Tehama ( ) is a Canadian  Software as a Service (SaaS) company headquartered in Ottawa, Ontario, that provides a virtual, cloud-based, Desktop-as-a-Service (DaaS) platform for the secure exchange of work over the internet, allowing organizations to securely manage remote workers, third-party vendors, and freelancers, and integrate them into their working environments.

History 

Tehama began as a suite of virtual desktop, zero-trust network access, auditable secret and file sharing and workflow-automation technologies enabling secure, remote Internet-based work amongst the global workforce and clientele of Pythian, an IT services company founded in 1997. In September 2018, to offer the Tehama platform to the public, CEO and entrepreneur Paul Vallée launched Tehama as a subsidiary business unit of Pythian.

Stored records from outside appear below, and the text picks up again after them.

(** [tuple(CompilerPhase)] *)
Definition all_phases : list CompilerPhase :=
  [ACQUIRE; PARSE; HANDSHAKE; RESOLVE; NORMALIZE; VALIDATE; INDEX; MATERIALIZE; PUBLISH].
Definition phase_position (p : CompilerPhase) : Z :=
  match p with
  | ACQUIRE => 0 | PARSE => 1 | HANDSHAKE => 2 | RESOLVE => 3 | NORMALIZE => 4
  | VALIDATE => 5 | INDEX => 6 | MATERIALIZE => 7 | PUBLISH => 8
  end.

Definition valid_digest (digest : ObjectDigest) : bool :=
  bool_decide (dg_algorithm digest = "sha256") && fullmatch hex64_re (dg_value digest).

Definition require_digest (digest : ObjectDigest) (label : string) : py unit :=
  raise_if (negb (valid_digest digest)) (label +:+ " must be a canonical SHA-256 digest").

Definition require_opt_digest (digest : option ObjectDigest) (label : string) : py unit :=
  match digest with None => Ret tt | Some digest => require_digest digest label end.

(** [not s or "\n" in s or "\r" in s] *)
Definition not_one_line (s : string) : bool :=
  str_empty s || has_char newline s || has_char creturn s.

(** * Requests and acquired sources *)

Record SourceRequest := MkSourceRequest {
  sq_alias : SourceAlias;
  sq_locator : string;
  sq_locked_revision : option string;
  sq_expected_snapshot_digest : option ObjectDigest
}.
(** [SourceRequest(...)] *)
Definition source_request (alias : SourceAlias) (locator : string)
    (locked_revision : option string) (expected : option ObjectDigest) : py SourceRequest :=
  _ ← raise_if (str_empty (alias_value alias) || str_empty locator)
        "source alias and locator must be non-empty";
  _ ← match locked_revision with
      | None => Ret tt
      | Some r => raise_if (not_one_line r) "locked revision must be one non-empty line"
      end;
  _ ← require_opt_digest expected "expected snapshot digest";
  Ret (MkSourceRequest alias locator locked_revision expected).

Record CompilerRequest := MkCompilerRequest {
  cr_build_key : string;
  cr_mode : CompilerMode;
  cr_sources : list SourceRequest;
  cr_options_digest : ObjectDigest
}.
(** [CompilerRequest(...)] *)
Definition compiler_request (build_key : string) (mode : CompilerMode)
    (sources : list SourceRequest) (options_digest : ObjectDigest) : py CompilerRequest :=
  _ ← raise_if (not_one_line build_key) "build key must be one non-empty line";
  _ ← require_digest options_digest "options digest";
  let ordered := sorted (λ s, alias_value (sq_alias s)) sources in
  _ ← raise_if (has_dups (map (λ s, alias_value (sq_alias s)) ordered))
        "compiler source aliases must be unique";
  Ret (MkCompilerRequest build_key mode ordered options_digest).

Record AcquiredSource := MkAcquiredSource {
  aq_alias : SourceAlias;
  aq_resolved_revision : string;
  aq_snapshot_digest : ObjectDigest;
  aq_snapshot : SourceSnapshot
}.
(** [AcquiredSource(...)] *)
Definition acquired_source (alias : SourceAlias) (resolved_revision : string)
    (snapshot_digest : ObjectDigest) (snapshot : SourceSnapshot) : py AcquiredSource :=
  _ ← raise_if (str_empty (alias_value alias) || not_one_line resolved_revision)
        "acquired source identity must be non-empty";
  _ ← require_digest snapshot_digest "snapshot digest";
  Ret (MkAcquiredSource alias resolved_revision snapshot_digest snapshot).

Record AcquiredCompilation := MkAcquiredCompilation {
  ac_sources : list AcquiredSource;
  ac_input_digest : ObjectDigest
}.
(** [AcquiredCompilation(...)] *)
Definition acquired_compilation_init (sources : list AcquiredSource)
    (input_digest : ObjectDigest) : py AcquiredCompilation :=
  _ ← require_digest input_digest "compiler input digest";
  let ordered := sorted (λ s, alias_value (aq_alias s)) sources in
  _ ← raise_if (has_dups (map (λ s, alias_value (aq_alias s)) ordered))
        "acquired source aliases must be unique";
  Ret (MkAcquiredCompilation ordered input_digest).

Record CompilerContext := MkContext {
  cx_build_key : string;
  cx_mode : CompilerMode;
  cx_options_digest : ObjectDigest;
  cx_input_digest : ObjectDigest
}.
(** [CompilerContext(...)] *)
Definition compiler_context (build_key : string) (mode : CompilerMode)
    (options_digest input_digest : ObjectDigest) : py CompilerContext :=
  _ ← raise_if (not_one_line build_key) "compiler context build key must be one non-empty line";
  _ ← require_digest options_digest "compiler options digest";
  _ ← require_digest input_digest "compiler input digest";
  Ret (MkContext build_key mode options_digest input_digest).

(** * Phase outputs, objects and publication *)

Record PhaseOutput (T : Type) := MkOutput {
  po_value : T;
  po_digest : ObjectDigest;
  po_diagnostics : list Diagnostic
}.
Global Arguments MkOutput {_} _ _ _.
Global Arguments po_value {_} _.
Global Arguments po_digest {_} _.
Global Arguments po_diagnostics {_} _.
(** [PhaseOutput(...)] *)
Definition phase_output_init {T} (value : T) (digest : ObjectDigest)
    (diagnostics : list Diagnostic) : py (PhaseOutput T) :=
  _ ← require_digest digest "phase output digest";
  Ret (MkOutput value digest (sort_diagnostics diagnostics)).

Record ResolvedCompilation (T : Type) := MkResolved { rc_value : T; rc_frozen : bool }.
Global Arguments MkResolved {_} _ _.
Global Arguments rc_value {_} _.
Global Arguments rc_frozen {_} _.

Record ObjectPlan := MkObjectPlan { pl_digest : ObjectDigest; pl_content : bytes }.
(** [ObjectPlan(...)] *)
Definition object_plan_init (digest : ObjectDigest) (content : bytes) : py ObjectPlan :=
  _ ← raise_if (negb (bool_decide (sha256_bytes content = digest)))
        "object plan digest must bind its exact bytes";
  Ret (MkObjectPlan digest content).

Record ObjectReceipt := MkObjectReceipt { rt_digest : ObjectDigest }.
(** [ObjectReceipt(...)] *)
Definition object_receipt (digest : ObjectDigest) : py ObjectReceipt :=
  _ ← require_digest digest "object receipt digest"; Ret (MkObjectReceipt digest).

Record CompilationCandidate := MkCandidate {
  ca_input_digest : ObjectDigest;
  ca_index_bytes : bytes;
  ca_index_digest : ObjectDigest;
  ca_objects : list ObjectPlan
}.
(** [CompilationCandidate(...)] *)
Definition candidate_init (input_digest : ObjectDigest) (index_bytes : bytes)
    (index_digest : ObjectDigest) (objects : list ObjectPlan) : py CompilationCandidate :=
  _ ← require_digest input_digest "candidate input digest";
  _ ← raise_if (negb (bool_decide (sha256_bytes index_bytes = index_digest)))
        "candidate index digest must bind its exact bytes";
  let ordered := sorted (λ o, digest_str (pl_digest o)) objects in
  _ ← raise_if (has_dups (map pl_digest ordered)) "candidate object digests must be unique";
  Ret (MkCandidate input_digest index_bytes index_digest ordered).

(** [_snapshot_digest] *)
Definition snapshot_digest (build_key : string) (input_digest index_digest : ObjectDigest)
    (object_digests : list ObjectDigest) : ObjectDigest :=
  json_digest (json_object
    [("build_key", JStr build_key);
     ("input_digest", JStr (digest_str input_digest));
     ("index_digest", JStr (digest_str index_digest));
     ("object_digests", JsonArray (map (λ d, JStr (digest_str d)) object_digests))]).

Record PublishRequest := MkPublishRequest {
  pr_build_key : string;
  pr_input_digest : ObjectDigest;
  pr_index_bytes : bytes;
  pr_index_digest : ObjectDigest;
  pr_object_digests : list ObjectDigest;
  pr_snapshot_digest : ObjectDigest
}.
(** [PublishRequest(...)] *)
Definition publish_request (build_key : string) (input_digest : ObjectDigest)
    (index_bytes : bytes) (index_digest : ObjectDigest) (object_digests : list ObjectDigest)
    (snapshot : ObjectDigest) : py PublishRequest :=
  _ ← raise_if (str_empty build_key) "publish build key must be non-empty";
  _ ← require_digest input_digest "publish input digest";
  _ ← require_digest index_digest "publish index digest";
  _ ← require_digest snapshot "publish snapshot digest";
  _ ← raise_if (negb (bool_decide (sha256_bytes index_bytes = index_digest)))
        "publish index digest must bind its exact bytes";
  let ordered := sorted digest_str object_digests in
  _ ← mapM (λ d, require_digest d "publish object digest") ordered;
  _ ← raise_if (has_dups ordered) "publish object digests must be unique";
  _ ← raise_if (negb (bool_decide
          (snapshot_digest build_key input_digest index_digest ordered = snapshot)))
        "publish snapshot digest must bind all publication inputs";
  Ret (MkPublishRequest build_key input_digest index_bytes index_digest ordered snapshot).

Record PublishReceipt := MkPublishReceipt { pt_snapshot_digest : ObjectDigest }.
(** [PublishReceipt(...)] *)
Definition publish_receipt (snapshot : ObjectDigest) : py PublishReceipt :=
  _ ← require_digest snapshot "publish receipt digest"; Ret (MkPublishReceipt snapshot).

(** * Reports and runs *)

Record PhaseReport := MkReport {
  pp_phase : CompilerPhase;
  pp_status : PhaseStatus;
  pp_input_digest : option ObjectDigest;
  pp_output_digest : option ObjectDigest;
  pp_diagnostics : list Diagnostic
}.
(** [PhaseReport(...)] *)
Definition phase_report (phase : CompilerPhase) (status : PhaseStatus)
    (input_digest output_digest : option ObjectDigest) (diagnostics : list Diagnostic) :
    py PhaseReport :=
  _ ← require_opt_digest input_digest "phase input digest";
  _ ← require_opt_digest output_digest "phase output digest";
  Ret (MkReport phase status input_digest output_digest (sort_diagnostics diagnostics)).

Record CompilerRun := MkRun {
  ru_reports : list PhaseReport;
  ru_candidate : option CompilationCandidate;
  ru_publication : option PublishReceipt;
  ru_diagnostics : list Diagnostic
}.
(** [CompilerRun(...)] *)
Definition compiler_run (reports : list PhaseReport) (candidate : option CompilationCandidate)
    (publication : option PublishReceipt) : py CompilerRun :=
  let ordered := sorted (λ r, phase_position (pp_phase r)) reports in
  _ ← raise_if (negb (bool_decide (map pp_phase ordered = all_phases)))
        "compiler run must contain exactly one report for every phase";
  _ ← raise_if (match publication, candidate with Some _, None => true | _, _ => false end)
        "publication requires a compilation candidate";
  Ret (MkRun ordered candidate publication
         (sort_diagnostics (concat (map pp_diagnostics ordered)))).

(** [CompilerRun.succeeded] *)
Definition run_succeeded (run : CompilerRun) : bool :=
  match ru_publication run with
  | None => false
  | Some _ => negb (existsb (λ d, bool_decide (d_severity d = ERROR)) (ru_diagnostics run))
  end.

(** * Builders *)

Definition phase_output {T} (value : T) (canonical_bytes : bytes)
    (diagnostics : list Diagnostic) : py (PhaseOutput T) :=
  phase_output_init value (sha256_bytes canonical_bytes) diagnostics.

Definition object_plan (content : bytes) : py ObjectPlan :=
  object_plan_init (sha256_bytes content) content.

In September 2019, in response to a surge in demand for the Tehama platform, the Tehama unit was spun-off as a company in its own right, independent of Pythian. Financing for this venture was provided by New York-based private equity firm Mill Point Capital, who thereby gained a majority stake in Pythian. Vallée left his position at Pythian to become Tehama's CEO.

As one of Tehama's core services facilitates remote work, the company saw a notable upswing in interest in March 2020 during the COVID-19 crisis, with a 35-fold increase in inquiries from the prior month. By May 2020, having seen its client base grow to more than 150, Tehama announced that it had raised US$10,000,000 through Series A funding round led by OMERS Ventures.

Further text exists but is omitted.